The Foundation maintains two historic houses, the Nathaniel Russell House and the Aiken-Rhett House. Set amid spacious formal gardens, the 1808 Nathaniel Russell House is widely recognized as one of America's most important neoclassical dwellings. The house is furnished with period antiques and works of art that evoke the gracious lifestyle of the city's merchant elite. Today the Nathaniel Russell House interprets the lives of the Russell family, as well as the African-American slaves and artisans who were responsible for maintaining one of the South's grandest antebellum townhouses. The Aiken-Rhett House stands alone as the most intact townhouse complex showcasing urban life in antebellum Charleston. Built in 1818 and greatly expanded by Governor and Mrs.

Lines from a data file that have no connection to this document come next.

(* ===== verification/Network.v ===== *)
(** The network authority of [proofbound-runtime-core/src/network.rs]: the
    validated identifiers of an authenticated service session (support paths,
    service names, ports, descriptors, credential sources), its resolver, TLS
    and session limits, and the attenuation test of sessions.

    [ServiceName::new] asks the standard library whether its text is an address:
    module [IpAddr] models [str::parse::<IpAddr>] as far as acceptance goes. *)
From S2P Require Import Prelude Authority.
From Stdlib Require Import Ascii ZArith Lia Sorted.
From stdpp Require Import prelude strings list numbers.
Export stdpp.list_relations.list.

(** * [str::parse::<IpAddr>]

    The standard library's parser: every reader gives the input it leaves, and
    the numeric value only where a range check needs it. *)
Module IpAddr.

(** [char::to_digit] *)
Definition to_digit (radix : Z) (b : byte) : option Z :=
  let d := if byte_in 48 57 b then Some (bval b - 48)%Z
           else if byte_in 97 122 b then Some (bval b - 87)%Z
           else if byte_in 65 90 b then Some (bval b - 55)%Z
           else None in
  match d with
  | Some d => if (d <? radix)%Z then Some d else None
  | None => None
  end.

Fixpoint read_digits (radix : Z) (max_digits count : nat) (result : Z) (l : list byte) :
    option (Z * nat * list byte) :=
  match l with
  | [] => Some (result, count, [])
  | b :: rest =>
    match to_digit radix b with
    | None => Some (result, count, l)
    | Some digit =>
      if max_digits <? S count then None
      else read_digits radix max_digits (S count) (result * radix + digit) rest
    end
  end.
Definition read_number (radix : Z) (max_digits : nat) (allow_zero_prefix : bool) (bound : Z)
    (l : list byte) : option (list byte) :=
  '(result, count, rest) ← read_digits radix max_digits 0 0 l;
  if count =? 0 then None
  else if negb allow_zero_prefix && bool_decide (head l = Some "0"%char) && (1 <? count) then None
  else _ ← try_from bound result; Some rest.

William Aiken, Jr. in the 1830s and 1850s, the house has survived virtually unaltered since 1858.

The foundation offers occasional recreational and educational events; the Nathaniel Russell House offers tours; the Aiken-Rhett House offers tours.

Slave Relic Museum [SC]

Description

The Slave Relic Museum presents the history of the U.S. African American population via artifacts made and used by slaves between 1750 and the mid-19th century.

The museum offers exhibits. The website offers audio interviews; a video tour of slave dwelling ruins in the Bahamas; and several primary source documents, including 63 pages of documents relating to the Amistad and William E. Channing's "The Duty of the Free States."

Historic Rosedale Plantation [NC]

Description

Rosedale, originally part of a 911 acre plantation, was built in 1815 by Archibald Frew, merchant, postmaster and tax collector. In the 1830s, a doctor occupied the residence. He oversaw both his practice and the plantation work, carried out by two slave families. Rosedale exemplifies Federal period architecture (1780–1830) and is noted for its faux grain woodwork and the original French wallpaper that survives in three rooms. On a broader scope, the plantation is motivated by the preservation, exhibition, interpretation, and preservation of the architecture, decorative arts, and lifestyle of the 19th–century Catawba River Valley region.

The plantation offers guided tours (both in modern and period dress), hands-on activities, role playing, and educational activities (with listed corresponding state
standards) specifically for field trips.